Molecular targeted therapies have significantly advanced non-small cell lung cancer (NSCLC) treatment; however, acquired resistance in advanced stages remains a critical challenge. To overcome this, novel therapeutic targets or combination strategies are urgently needed. In this study, a new series of pyrazolo[1,5-a]pyrazin-4(5H)-one derivatives (compounds 12-41) was designed and synthesized. Their antiproliferative activities were assessed in the A549 NSCLC cell line. Compounds 15, 16, 21, and 26-28 showed strong cytotoxicity, with IC50 values of 8.19 mu M (compound 27) and 7.01 mu M (compound 28).

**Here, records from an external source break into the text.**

(* ===== verification/Initenv.v ===== *)
(** * common/env.go: the environment of a process

    [InitEnv] loads the configuration (Utils.v) and sets the flags and the
    destination of the log (Logflags.v, Logfile.v).  The command line, the
    file and the decoder of JSON are arguments. *)

From S2P Require Import Prelude Gostrings Resp Strconv Utils Logfile Logflags Logger.

(** [boolValue.Set] of package flag: the variable is set also when parsing fails. *)
Definition bool_Set (value : list Z) : bool := (ParseBool value).1.

Definition set_flags (l : loggingT) (std : bool) (threshold : Z) (g : globals) : loggingT :=
  {| toStderr := std; alsoToStderr := alsoToStderr l; stderrThreshold := threshold; freeList := freeList l;
     files := files l; traceLoc := traceLoc l; fatalNoStacks := fatalNoStacks l; severityStats := severityStats l;
     stderr := stderr l; settings := g |}.

Definition InitEnv (unmarshal : list Z -> config -> config * bool) (read : list Z -> option (list Z)) (logfile conf : list Z)
    (svrName : list Z) (configData : config) (l : loggingT) : go (bool * config * loggingT) :=
  let '(configData, ok) := Load unmarshal configData (read conf) in
  if negb ok then Ret (false, configData, l)
  else
    let loglevel := Get configData (str "global") (str "loglevel") in
    let l :=
      if bool_decide (loglevel = []) then l
      else set_flags l (toStderr l) (severity_Set (stderrThreshold l) loglevel).1 (SetLogLevel (settings l) loglevel).1 in
    let logtostderr := Get configData (str "global") (str "logtostderr") in
    let l := if bool_decide (logtostderr = []) then l else set_flags l (bool_Set logtostderr) (stderrThreshold l) (settings l) in
    let! g := SetLogFile (settings l) (if bool_decide (logfile = []) then Get configData svrName (str "log") else logfile) in
    Ret (true, configData, set_flags l (toStderr l) (stderrThreshold l) g).

(** The name of a severity does not start with a digit. *)
Lemma severity_number n : 0 <= n -> severityByName (itoa n) = None.
Proof.
  intros Hn. unfold itoa. rewrite (proj2 (Z.ltb_ge _ _)) by done. destruct (dec_spec n Hn) as (_ & Hd & Hne).
  destruct (dec n) as [|d ds]; [done|]. apply Forall_cons in Hd as [Hd _]. unfold severityByName. cbn [ToUpper fmap list_fmap].
  unfold upper at 1. rewrite (proj2 (Z.leb_gt _ _)) by lia. cbn [andb]. unfold severityName.
  cbn [name_index]. rewrite !bool_decide_false by (intros [= ? ?]; lia). done.
Qed.

(** A numeric level and a path: messages from that level on go to standard
    error, debug messages are logged from level 4 on, and the log goes to the
    path. *)
Lemma InitEnv_numeric unmarshal read svrName configData cfg f l n dir base :
  read (str "config.json") = Some f -> unmarshal (strip_comments f) configData = (cfg, true) ->
  Get cfg (str "global") (str "loglevel") = itoa n -> 0 <= n < 2 ^ 31 ->
  Get cfg (str "global") (str "logtostderr") = [] -> Get cfg svrName (str "log") = dir ++ 47 :: base -> 47 ∉ base ->
  exists l', InitEnv unmarshal read [] (str "config.json") svrName configData l = Ret (true, cfg, l') /\
    stderrThreshold l' = n /\ glogLevel (settings l') = n /\ toStderr l' = toStderr l /\
    logDir (settings l') = dir ++ [47] /\ program (settings l') = base.
Proof.
  intros Hread Hun Hlev Hn Hstd Hlog Hb. unfold InitEnv, Load. rewrite Hread, Hun. cbn [negb].
  rewrite Hlev, Hstd, Hlog. rewrite (bool_decide_false (itoa n = [])) by (apply itoa_nonempty; lia). rewrite !bool_decide_true by done.
  cbn [settings set_flags stderrThreshold toStderr]. unfold severity_Set. rewrite severity_number, atoi_itoa by lia.
  unfold SetLogLevel. change (ParseInt (itoa n) 0) with (ParseInt (itoa n) 64). rewrite ParseInt_itoa by lia.
  rewrite (proj2 (Z.ltb_ge _ _)), (proj2 (Z.ltb_lt _ _)), swrap_small by lia. cbn [fst].
  match goal with |- context [SetLogFile ?g _] => destruct (SetLogFile_path g dir base Hb) as (g' & Hg & Hdir & Hprog & _);
    assert (glogLevel g' = n) as Hlv end.
  { revert Hg. unfold SetLogFile. case_match; [by intros [= <-]|]. case_match; [by intros [= <-]|].
    destruct (slice _ _ _); cbn [go_bind]; [|done]. destruct (slice _ _ _); cbn [go_bind]; [|done]. by intros [= <-]. }
  rewrite Hg. cbn [go_bind]. eexists. split; [done|]. by cbn.
Qed.

(** A level given by name only sets the threshold of standard error: the level
    of [Debug] stays what it was. *)
Example level_by_name :
  match InitEnv (fun _ c => (<[str "global" := {[str "loglevel" := str "DEBUG"]}]> c, true)) (fun _ => Some []) [] (str "config.json")
          (str "web") ∅ (ex_logger 0) with
  | Ret (_, _, l) => (stderrThreshold l, glogLevel (settings l))
  | Panic => (0, 0)
  end = (debugLog, 0).
Proof. vm_compute. reflexivity. Qed.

Notably, compounds 21 and 26-28 significantly reduced phosphoinositide 3-kinase (PI3K) protein levels in A549 cells. To better understand their mode of action, molecular docking studies were performed using the crystal structure of PI3K (PDB ID: 4XE0), revealing favorable binding affinities and conserved interactions within the active site. Compounds 27 and 28, which showed the strongest in vitro activity, also exhibited the most stable binding modes and docking scores, consistent with the biological data. Structure-activity relationship (SAR) analysis indicated that a high electron-density benzene ring on the pyrazole moiety and a low electron-density ring on the pyrazine enhanced cytotoxic activity. Drug-likeness and pre-absorption, distribution, metabolism, excretion, and toxicity (ADMET) evaluations suggested favorable pharmacokinetic properties.